I'm hoping for an active pattern as we move into the end of May/early June. Geared up to go chasing this year and even into the West...although I've had reservations about going into the Plains. It's always been a goal to go storm chasing out in the Plains but given the downhill spiral the hobby has become I don't think it's worth it. You have people who think they're above the law and blowing stop signs, red lights, making illegal turns - virtually making their own rules. Last thing I need is to get destroyed by some idiot. 

As much as it sucks chasing around the Northeast my friend and I don't mind it. Technically though I guess you could say we don't "chase". We aren't driving around trying to get to storms.
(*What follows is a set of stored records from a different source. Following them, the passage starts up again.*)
Lemma vault_step_inv v own v' own' : vault_step (v, own) (v', own') -> vault_inv v own -> vault_inv v' own'.
Proof.
  intros Hs [I1 I2 I3 I4 I5]. inversion Hs; subst; clear Hs.
  - rewrite put_unfold. case_bool_decide; [done|]. destruct (blen pin =? 0); [done|]. cbn [is_ok fst snd].
    assert (pv_next v ∉ own) as Hfresh by (intros H0%I3; lia).
    assert (forall b, b ∈ own -> (match pv_pins v !! room with Some b => wipe b | None => id end (<[pv_next v:=pin]> (pv_heap v))) !! b =
      (match pv_pins v !! room with Some b => wipe b | None => id end (pv_heap v)) !! b) as Hsame.
    { intros b Hb. assert (pv_next v <> b) by congruence. destruct (pv_pins v !! room) as [c|]; [|by apply lookup_insert_ne].
      unfold wipe. destruct (decide (c = b)) as [->|Hc]; [rewrite !lookup_alter_eq|rewrite !lookup_alter_ne by done]; by rewrite lookup_insert_ne. }
    split; cbn [pv_pins pv_heap pv_next].
    + intros r b [[_ <-]|[_ Hb]]%lookup_insert_Some; [set_solver|]. apply I1 in Hb. set_solver.
    + intros r r' b [[<- <-]|[Hr Hb]]%lookup_insert_Some [[<- Hb']|[Hr' Hb']]%lookup_insert_Some; try done.
      * by apply I1 in Hb'.
      * subst b. by apply I1 in Hb.
      * by apply (I2 r r' b).
    + intros b [->%elem_of_singleton|Hb]%elem_of_union; [lia|]. apply I3 in Hb. lia.
    + intros b [->%elem_of_singleton|Hb]%elem_of_union.
      * destruct (pv_pins v !! room) as [c|] eqn:Hc; [|unfold id; rewrite lookup_insert_eq; by eexists].
        assert (c <> pv_next v) by (intros ->; by apply I1 in Hc). rewrite wipe_other, lookup_insert_eq by done. by eexists.
      * rewrite Hsame by done. destruct (pv_pins v !! room) as [c|]; [|by apply I4]. destruct (wipe_all [c] (pv_heap v) b (I4 b Hb)) as [H1 _]. exact H1.
    + intros b [->%elem_of_singleton|Hb]%elem_of_union; [left; exists room; by rewrite lookup_insert_eq|].
      rewrite Hsame by done. destruct (I5 b Hb) as [[r Hr]|Hz].
      * destruct (decide (r = room)) as [->|Hne].
        -- right. rewrite Hr. destruct (wipe_all [b] (pv_heap v) b (I4 b Hb)) as [_ H2]. apply H2. left. by left.
        -- left. exists r. by rewrite lookup_insert_ne.
      * right. destruct (pv_pins v !! room) as [c|]; [|done]. destruct (wipe_all [c] (pv_heap v) b (I4 b Hb)) as [_ H2]. apply H2. by right.
  - rewrite get_unfold. case_bool_decide; [done|]. destruct (pv_pins v !! room) as [c|]; [|done].
    split; cbn [pv_pins pv_heap pv_next]; try done.
    + intros b Hb. apply I3 in Hb. lia.
    + intros b Hb. rewrite lookup_insert_ne by (apply I3 in Hb; lia). by apply I4.
    + intros b Hb. rewrite lookup_insert_ne by (apply I3 in Hb; lia). by apply I5.
  - rewrite delete_unfold. case_bool_decide; [done|]. destruct (pv_pins v !! room) as [c|] eqn:Hc; [|done].
    split; cbn [pv_pins pv_heap pv_next]; try done.
    + intros r b [_ H0]%lookup_delete_Some. by apply I1 in H0.
    + intros r r' b [_ H0]%lookup_delete_Some [_ H1]%lookup_delete_Some. by apply (I2 r r' b).
    + intros b Hb. by apply (wipe_all [c]), I4.
    + intros b Hb. destruct (I5 b Hb) as [[r Hr]|Hz].
      * destruct (decide (r = room)) as [->|Hne].
        -- right. apply (wipe_all [c]); [by apply I4|]. left. assert (b = c) as -> by congruence. by left.
        -- left. exists r. by rewrite lookup_delete_ne.
      * right. apply (wipe_all [c]); [by apply I4|by right].
  - rewrite clear_unfold. split; cbn [pv_pins pv_heap pv_next]; try done.
    + intros b Hb. by apply wipe_all, I4.
    + intros b Hb. right. apply wipe_all; [by apply I4|]. destruct (I5 b Hb) as [[r Hr]|Hz]; [left|by right].
      apply list_elem_of_fmap. exists (r, b). split; [done|]. by apply elem_of_map_to_list.
  - split; cbn [pv_pins pv_heap pv_next]; [exact I1|exact I2|exact I3|..]; intros b0 Hb; rewrite lookup_insert_ne by congruence; [by apply I4|by apply I5].
Qed.

(** No PIN outlives its entry.  Whatever sequence of calls is made, and whatever
    the callers do with the copies they get, every buffer the vault ever made
    for a PIN is either the one kept for exactly one room or all zero; and the
    copy that [get] hands out is not one of them. *)
Theorem no_pin_left_behind v own b : rtc vault_step (MkPinVault ∅ 0 ∅, ∅) (v, own) ->
  (b ∈ own -> (exists room, pv_pins v !! room = Some b) \/ exists n, pv_heap v !! b = Some (zeros n)) /\
  (forall room room', pv_pins v !! room = Some b -> pv_pins v !! room' = Some b -> room = room') /\
  (forall room v', vault_get room v = (Ok (Some b), v') -> b ∉ own).
Proof.
  intros H. assert (vault_inv v own) as [I1 I2 I3 I4 I5].
  { enough (forall x y : PinVault * gset nat, rtc vault_step x y -> vault_inv x.1 x.2 -> vault_inv y.1 y.2) as Hr.
    { apply (Hr _ _ H). split; cbn; try done; intros *; rewrite ?lookup_empty; done. }
    intros x y Hxy. induction Hxy as [x|[v1 o1] [v2 o2] y Hs _ IH]; [done|]. intros Hi. apply IH. by eapply vault_step_inv. }
  split_and!; [apply I5|intros r r'; apply I2|].
  intros room v' Hg Hb. unfold vault_get in Hg. mbinds Hg. apply mrequire_ok in E as [_ ->].
  destruct (pv_pins _ !! room); [|by injection Hg]. unfold copy_of in Hg. mbinds Hg. mbinds E. subst. apply I3 in Hb. lia.
Qed.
Typically we'll pick a location where everything looks favorable and go to that spot...and once initiation happens we'll make some movement but our goal is to get to an open lot or field and good 30-45 minutes before the storms hit and enjoy it that way. Not racing 90 mph to catch storms. 
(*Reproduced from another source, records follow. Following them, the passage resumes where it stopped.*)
(* ===== verification/FrameQueue.v ===== *)
(** * Queues of inbound frames ([src/src/handlers/handleMessageQueueing.ts])

    The message queue and the receipt queue of each data channel, the byte and
    receipt budgets of an edge, the lock that lets one handler of an edge run at
    a time, and the two drain loops.

    An [async] function is cut where it waits.  A drain waits for
    [withProcessingLock]: its frame or receipt is a job in [qs_locks]; when the
    handler ends the job moves to [qs_ended], and a later step lets the drain go
    on.  A step of [QueueEvent] is one turn of the event loop.  The queues of a
    channel are named by the number of the channel; a key or a fingerprint is
    the list of its UTF-16 code units. *)

From Stdlib Require Import String.
From stdpp Require Import gmap.
From S2P Require Import Prelude Bytes Ratchet Metadata RoomInvite.
Local Open Scope Z_scope.
Local Open Scope list_scope.
Implicit Types (c : nat) (key : list Z).

(** ** Keys and fingerprints *)

(** Eight bytes read by [getBigUint64] and printed by [toString(16)] with
    [padStart(16, "0")] are their hexadecimal digits. *)
Definition k32 (u8 : bytes) : list Z :=
  if blen u8 <? 32 then units (decimal (blen u8)) ++ units ":" ++ bytesToHex u8 else
  let head := slice u8 0 16 in
  let tail := slice u8 (blen u8 - 16) (blen u8) in
  bytesToHex (slice head 0 8) ++ bytesToHex (slice head 8 16) ++ bytesToHex (slice tail 0 8) ++ bytesToHex (slice tail 8 16).

Definition edgeQueueKey (roomId peerId : list Z) : list Z :=
  units (decimal (blen roomId)) ++ units ":" ++ roomId ++ peerId.

Definition MAX_QUEUED_FRAMES_PER_CHANNEL : Z := 64.
Definition MAX_QUEUED_BYTES_PER_EDGE : Z := 16 * 1024 * 1024.
Definition MAX_QUEUED_RECEIPTS_PER_CHANNEL : Z := 2048.
Definition MAX_QUEUED_RECEIPTS_PER_EDGE : Z := 8192.
Definition MAX_SEEN_SIZE : nat := 4096.

(** ** State *)

(** [queue], [seen], [drainingRef] and the signal of a channel, with its entry of
    [queuedBytesByChannel]. *)
Record FrameQueue := MkFrameQueue {
  fq_key : list Z; fq_queue : list bytes; fq_seen : gset (list Z);
  fq_value : bool; fq_released : bool; fq_aborted : bool; fq_waiters : nat; fq_bytes : Z }.
(** [ReceiptProcessingQueue] *)
Record ReceiptQueue := MkReceiptQueue {
  rq_key : list Z; rq_pending : list bytes; rq_seen : gset (list Z); rq_draining : bool; rq_released : bool }.

Inductive Job := FrameJob (c : nat) (chunk : bytes) | ReceiptJob (c : nat) (receipt : bytes).

(** [qs_locks]: the calls of [withProcessingLock] that hold or await the lock of
    an edge in the order in which they came; the first of an edge holds it. *)
Record Queues := MkQueues {
  qs_frames : list FrameQueue; qs_receipts : list ReceiptQueue;
  qs_frameBytes : gmap (list Z) Z; qs_receiptCounts : gmap (list Z) Z;
  qs_locks : list (list Z * Job); qs_ended : list (Job * bool) }.

Definition set_queue (queue : list bytes) (f : FrameQueue) : FrameQueue :=
  MkFrameQueue (fq_key f) queue (fq_seen f) (fq_value f) (fq_released f) (fq_aborted f) (fq_waiters f) (fq_bytes f).
Definition set_fseen (seen : gset (list Z)) (f : FrameQueue) : FrameQueue :=
  MkFrameQueue (fq_key f) (fq_queue f) seen (fq_value f) (fq_released f) (fq_aborted f) (fq_waiters f) (fq_bytes f).
Definition set_value (value : bool) (f : FrameQueue) : FrameQueue :=
  MkFrameQueue (fq_key f) (fq_queue f) (fq_seen f) value (fq_released f) (fq_aborted f) (fq_waiters f) (fq_bytes f).
Definition set_freleased (f : FrameQueue) : FrameQueue :=
  MkFrameQueue (fq_key f) (fq_queue f) (fq_seen f) (fq_value f) true (fq_aborted f) (fq_waiters f) (fq_bytes f).
Definition set_aborted (f : FrameQueue) : FrameQueue :=
  MkFrameQueue (fq_key f) (fq_queue f) (fq_seen f) (fq_value f) (fq_released f) true (fq_waiters f) (fq_bytes f).
Definition set_waiters (waiters : nat) (f : FrameQueue) : FrameQueue :=
  MkFrameQueue (fq_key f) (fq_queue f) (fq_seen f) (fq_value f) (fq_released f) (fq_aborted f) waiters (fq_bytes f).
Definition set_fbytes (b : Z) (f : FrameQueue) : FrameQueue :=
  MkFrameQueue (fq_key f) (fq_queue f) (fq_seen f) (fq_value f) (fq_released f) (fq_aborted f) (fq_waiters f) b.
Definition set_pending (pending : list bytes) (r : ReceiptQueue) : ReceiptQueue :=
  MkReceiptQueue (rq_key r) pending (rq_seen r) (rq_draining r) (rq_released r).
Definition set_rseen (seen : gset (list Z)) (r : ReceiptQueue) : ReceiptQueue :=
  MkReceiptQueue (rq_key r) (rq_pending r) seen (rq_draining r) (rq_released r).
Definition set_draining (draining : bool) (r : ReceiptQueue) : ReceiptQueue :=
  MkReceiptQueue (rq_key r) (rq_pending r) (rq_seen r) draining (rq_released r).
Definition set_rreleased (r : ReceiptQueue) : ReceiptQueue :=
  MkReceiptQueue (rq_key r) (rq_pending r) (rq_seen r) (rq_draining r) true.

Definition on_frames c (f : FrameQueue -> FrameQueue) (q : Queues) : Queues :=
  MkQueues (alter f c (qs_frames q)) (qs_receipts q) (qs_frameBytes q) (qs_receiptCounts q) (qs_locks q) (qs_ended q).
Definition on_receipts c (f : ReceiptQueue -> ReceiptQueue) (q : Queues) : Queues :=
  MkQueues (qs_frames q) (alter f c (qs_receipts q)) (qs_frameBytes q) (qs_receiptCounts q) (qs_locks q) (qs_ended q).
Definition set_frameBytes (m : gmap (list Z) Z) (q : Queues) : Queues :=
  MkQueues (qs_frames q) (qs_receipts q) m (qs_receiptCounts q) (qs_locks q) (qs_ended q).
Definition set_receiptCounts (m : gmap (list Z) Z) (q : Queues) : Queues :=
  MkQueues (qs_frames q) (qs_receipts q) (qs_frameBytes q) m (qs_locks q) (qs_ended q).
Definition set_locks (locks : list (list Z * Job)) (q : Queues) : Queues :=
  MkQueues (qs_frames q) (qs_receipts q) (qs_frameBytes q) (qs_receiptCounts q) locks (qs_ended q).
Definition set_ended (ended : list (Job * bool)) (q : Queues) : Queues :=
  MkQueues (qs_frames q) (qs_receipts q) (qs_frameBytes q) (qs_receiptCounts q) (qs_locks q) ended.

(** ** Budgets *)

Definition count_at (m : gmap (list Z) Z) key : Z := default 0 (m !! key).
Definition adjusted (m : gmap (list Z) Z) key (delta : Z) : gmap (list Z) Z :=
  let next := Z.max 0 (count_at m key + delta) in
  if next =? 0 then delete key m else <[key := next]> m.

Definition adjustQueuedBytes c key (delta : Z) (q : Queues) : Queues :=
  set_frameBytes (adjusted (qs_frameBytes q) key delta)
    (on_frames c (fun f => set_fbytes (Z.max 0 (fq_bytes f + delta)) f) q).
Definition adjustQueuedReceipts key (delta : Z) (q : Queues) : Queues :=
  set_receiptCounts (adjusted (qs_receiptCounts q) key delta) q.

(** ** The lock of an edge *)

Definition lock key (job : Job) (q : Queues) : Queues := set_locks (qs_locks q ++ [(key, job)]) q.
Fixpoint take_first key (l : list (list Z * Job)) : option (Job * list (list Z * Job)) :=
  match l with
  | [] => None
  | (k, job) :: rest =>
      if bool_decide (k = key) then Some (job, rest)
      else match take_first key rest with Some (j, rest') => Some (j, (k, job) :: rest') | None => None end
  end.
(** The handler that holds the lock of an edge ends, by returning or by throwing;
    the next one has the lock. *)
Definition finish key (ok : bool) (q : Queues) : Queues :=
  match take_first key (qs_locks q) with
  | Some (job, rest) => set_ended (qs_ended q ++ [(job, ok)]) (set_locks rest q)
  | None => q
  end.

Definition hasQueuedEdgeReceiveWork key (q : Queues) : bool :=
  (0 <? count_at (qs_frameBytes q) key) || existsb (fun e => bool_decide (e.1 = key)) (qs_locks q).
(** One look of the loop of [waitForEdgeReceiveQuiescence]: does it return? *)
Definition quiescence_seen key (q : Queues) : bool :=
  negb (existsb (fun e => bool_decide (e.1 = key)) (qs_locks q)) && (count_at (qs_frameBytes q) key =? 0).

(** ** Message frames *)

Definition settleMessageQueueIdle c (q : Queues) : Queues :=
  match qs_frames q !! c with
  | Some f => if fq_value f || negb (bool_decide (fq_queue f = [])) then q else on_frames c (set_waiters 0) q
  | None => q
  end.
(** [true]: the promise is resolved at once; otherwise the caller is a waiter. *)
Definition waitForQueuedMessageFrames c (q : Queues) : bool * Queues :=
  match qs_frames q !! c with
  | Some f =>
      if negb (fq_value f) && bool_decide (fq_queue f = []) then (true, q)
      else (false, on_frames c (set_waiters (S (fq_waiters f))) q)
  | None => (true, q)
  end.
Definition frame_bytes (queue : list bytes) : Z := fold_right (fun frame total => blen frame + total) 0 queue.
Definition releaseQueuedMessageFrames c (q : Queues) : Queues :=
  match qs_frames q !! c with
  | Some f =>
      let q := on_frames c (fun f => set_queue [] (set_freleased f)) q in
      let q := if 0 <? frame_bytes (fq_queue f) then adjustQueuedBytes c (fq_key f) (- frame_bytes (fq_queue f)) q else q in
      settleMessageQueueIdle c q
  | None => q
  end.

(** One turn of the loop of [drain]: a frame is given to the lock, or the loop ends. *)
Definition next_frame c (q : Queues) : bool * Queues :=
  match qs_frames q !! c with
  | Some f =>
      if fq_released f || fq_aborted f then (false, q) else
      match last (fq_queue f) with
      | Some chunk =>
          (true, lock (fq_key f) (FrameJob c chunk)
                   (adjustQueuedBytes c (fq_key f) (- blen chunk) (on_frames c (set_queue (removelast (fq_queue f))) q)))
      | None => (false, q)
      end
  | None => (false, q)
  end.
(** Its [finally]; [again] is the call of [drain]. *)
Definition end_drain (again : Queues -> Queues) c (q : Queues) : Queues :=
  let q := on_frames c (set_value false) q in
  match qs_frames q !! c with
  | Some f =>
      if negb (bool_decide (fq_queue f = [])) && negb (fq_released f) && negb (fq_aborted f) then again q
      else settleMessageQueueIdle c q
  | None => q
  end.
Definition drain_loop (again : Queues -> Queues) c (q : Queues) : Queues :=
  let '(took, q) := next_frame c q in if took then q else end_drain again c q.
(** The fuel bounds the calls of [drain] from its own [finally] before it waits;
    it calls itself at most once. *)
Fixpoint drain (fuel : nat) c (q : Queues) : Queues :=
  match fuel with
  | O => q
  | S fuel =>
      match qs_frames q !! c with
      | Some f =>
          if fq_value f || fq_released f || fq_aborted f then q
          else drain_loop (drain fuel c) c (on_frames c (set_value true) q)
      | None => q
      end
  end.

Definition enqueue c (data : bytes) (q : Queues) : bool * Queues :=
  match qs_frames q !! c with
  | Some f =>
      if fq_released f || fq_aborted f then (false, q) else
      let k := k32 data in
      if bool_decide (k ∈ fq_seen f) then (true, q) else
      if (MAX_QUEUED_FRAMES_PER_CHANNEL <=? blen (fq_queue f))
         || (MAX_QUEUED_BYTES_PER_EDGE <? count_at (qs_frameBytes q) (fq_key f) + blen data) then (false, q) else
      let seen := {[k]} ∪ fq_seen f in
      let seen := if (MAX_SEEN_SIZE <? size seen)%nat then ∅ else seen in
      let q := on_frames c (fun f => set_queue (fq_queue f ++ [data]) (set_fseen seen f)) q in
      let q := adjustQueuedBytes c (fq_key f) (blen data) q in
      (true, if fq_value f then q else drain 1 c q)
  | None => (false, q)
  end.

(** ** Receipts *)

Definition releaseQueuedReceipts c (q : Queues) : Queues :=
  match qs_receipts q !! c with
  | Some r =>
      if rq_released r then q else
      let count := blen (rq_pending r) in
      let q := on_receipts c (fun r => set_rseen ∅ (set_pending [] (set_rreleased r))) q in
      if 0 <? count then adjustQueuedReceipts (rq_key r) (- count) q else q
  | None => q
  end.

Definition next_receipt c (q : Queues) : bool * Queues :=
  match qs_receipts q !! c with
  | Some r =>
      if rq_released r then (false, q) else
      match rq_pending r with
      | receipt :: rest =>
          (true, lock (rq_key r) (ReceiptJob c receipt)
                   (adjustQueuedReceipts (rq_key r) (-1) (on_receipts c (set_pending rest) q)))
      | [] => (false, q)
      end
  | None => (false, q)
  end.
Definition end_receipts (again : Queues -> Queues) c (q : Queues) : Queues :=
  let q := on_receipts c (set_draining false) q in
  match qs_receipts q !! c with
  | Some r => if negb (rq_released r) && negb (bool_decide (rq_pending r = [])) then again q else q
  | None => q
  end.
Definition receipts_loop (again : Queues -> Queues) c (q : Queues) : Queues :=
  let '(took, q) := next_receipt c q in if took then q else end_receipts again c q.
Fixpoint drainReceipts (fuel : nat) c (q : Queues) : Queues :=
  match fuel with
  | O => q
  | S fuel =>
      match qs_receipts q !! c with
      | Some r =>
          if rq_draining r || rq_released r then q
          else receipts_loop (drainReceipts fuel c) c (on_receipts c (set_draining true) q)
      | None => q
      end
  end.

Definition enqueueReceipt c (receipt : bytes) (q : Queues) : bool * Queues :=
  match qs_receipts q !! c with
  | Some r =>
      if rq_released r then (false, q) else
      let fingerprint := k32 receipt in
      if bool_decide (fingerprint ∈ rq_seen r) then (true, q) else
      if (MAX_QUEUED_RECEIPTS_PER_CHANNEL <=? blen (rq_pending r))
         || (MAX_QUEUED_RECEIPTS_PER_EDGE <=? count_at (qs_receiptCounts q) (rq_key r)) then (false, q) else
      let seen := {[fingerprint]} ∪ rq_seen r in
      let seen := if (Z.to_nat MAX_QUEUED_RECEIPTS_PER_CHANNEL * 2 <? size seen)%nat then ∅ else seen in
      let q := on_receipts c (fun r => set_pending (rq_pending r ++ [receipt]) (set_rseen seen r)) q in
      let q := adjustQueuedReceipts (rq_key r) 1 q in
      (true, if rq_draining r then q else drainReceipts 1 c q)
  | None => (false, q)
  end.

(** ** Turns of the event loop *)

(** A drain goes on after its job.  [ok] is [false] when the handler threw: then
    the loop is left. *)
Definition continue (job : Job) (ok : bool) (q : Queues) : Queues :=
  match job with
  | FrameJob c _ => if ok then drain_loop (drain 1 c) c q else end_drain (drain 1 c) c q
  | ReceiptJob c receipt =>
      let q := on_receipts c (fun r => set_rseen (rq_seen r ∖ {[k32 receipt]}) r) q in
      if ok then receipts_loop (drainReceipts 1 c) c q else end_receipts (drainReceipts 1 c) c q
  end.
Definition resume (i : nat) (q : Queues) : Queues :=
  match qs_ended q !! i with
  | Some (job, ok) => continue job ok (set_ended (delete i (qs_ended q)) q)
  | None => q
  end.

(** The queues [handleOpenChannel] makes for a channel. *)
Definition open_queues key (q : Queues) : Queues :=
  MkQueues (qs_frames q ++ [MkFrameQueue key [] ∅ false false false 0 0])
    (qs_receipts q ++ [MkReceiptQueue key [] ∅ false false])
    (qs_frameBytes q) (qs_receiptCounts q) (qs_locks q) (qs_ended q).
(** [releaseProtocolResources]; it runs once, when it aborts the signal. *)
Definition releaseProtocolResources c (q : Queues) : Queues :=
  match qs_frames q !! c with
  | Some f =>
      if fq_aborted f then q
      else releaseQueuedReceipts c (releaseQueuedMessageFrames c (on_frames c set_aborted q))
  | None => q
  end.

Inductive QueueEvent :=
  | OpenChannel (key : list Z) | FrameArrives (c : nat) (data : bytes) | ReceiptArrives (c : nat) (receipt : bytes)
  | HandlerEnds (key : list Z) (ok : bool) | DrainGoesOn (i : nat)
  | ChannelReleased (c : nat) | ReceiptsReleased (c : nat) | WaiterComes (c : nat).
Definition queue_step (q : Queues) (ev : QueueEvent) : Queues :=
  match ev with
  | OpenChannel key => open_queues key q
  | FrameArrives c data => (enqueue c data q).2
  | ReceiptArrives c receipt => (enqueueReceipt c receipt q).2
  | HandlerEnds key ok => finish key ok q
  | DrainGoesOn i => resume i q
  | ChannelReleased c => releaseProtocolResources c q
  | ReceiptsReleased c => releaseQueuedReceipts c q
  | WaiterComes c => (waitForQueuedMessageFrames c q).2
  end.
Definition no_queues : Queues := MkQueues [] [] ∅ ∅ [] [].
Definition queue_run (evs : list QueueEvent) : Queues := fold_left queue_step evs no_queues.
Other than our region of the planet just having a static, significant handicap given any 'set up' ...always,  the other obvious issue when synoptically overcoming limitations then is our topographic layout.  

One can't really see more than a few short miles in any direction, before bucolic tree lines, nestled betwixt hills, obscure CB bases entirely.  Comparsing the same effort in OK, KS, IA ..TX...even IL/IN/MI/OH...etc, you can see the full profiles some 50 miles away. 

Around here?  I've seen mid level turrets that look suspiciously rotated... Got all lubed up with excitement and weirnered my way over the hills through densely wooded roads  10 or 15 minutes, climbing elevation toward known vantage places ... finally busting out onto a ridge line, only to same-old-same-old see that the organized inflow has no hope of extension/touching down because the MESO won't penetrate the serrated Ekman boundary layer around here.  I mean the inflow channels can't organized below 2,000 kt. 

Of course they do from rare time to time... lol, just as Great Barrington or Worcester or Monson ...etc... But by an large, we have bottom third of CB disruption - in the world of convection, we are the wheelchair crowd. 

We've had the following conversation before but ...you're young bro.  Get out while you are young enough to adapt to life changes easier/less overhead.  You start getting seriously lade and it's over - usually... But you can relo with a new/young Met degree out there and start working adjunct to the "severe weather industry" and you gotta think with a minimal creativity you can find/access those opportunities, because I can assure you... of all geographical areas of this world, that region of the country DEFINITELY has an a-to zinc industry aspect, from information all the way to building science, which is an immense spectrum. 

Not sure what your reason for staying is... I'm sure you have it.  Not intending to get into that/counsel on the matter... Just sayn'...  F, man go to grad school out there.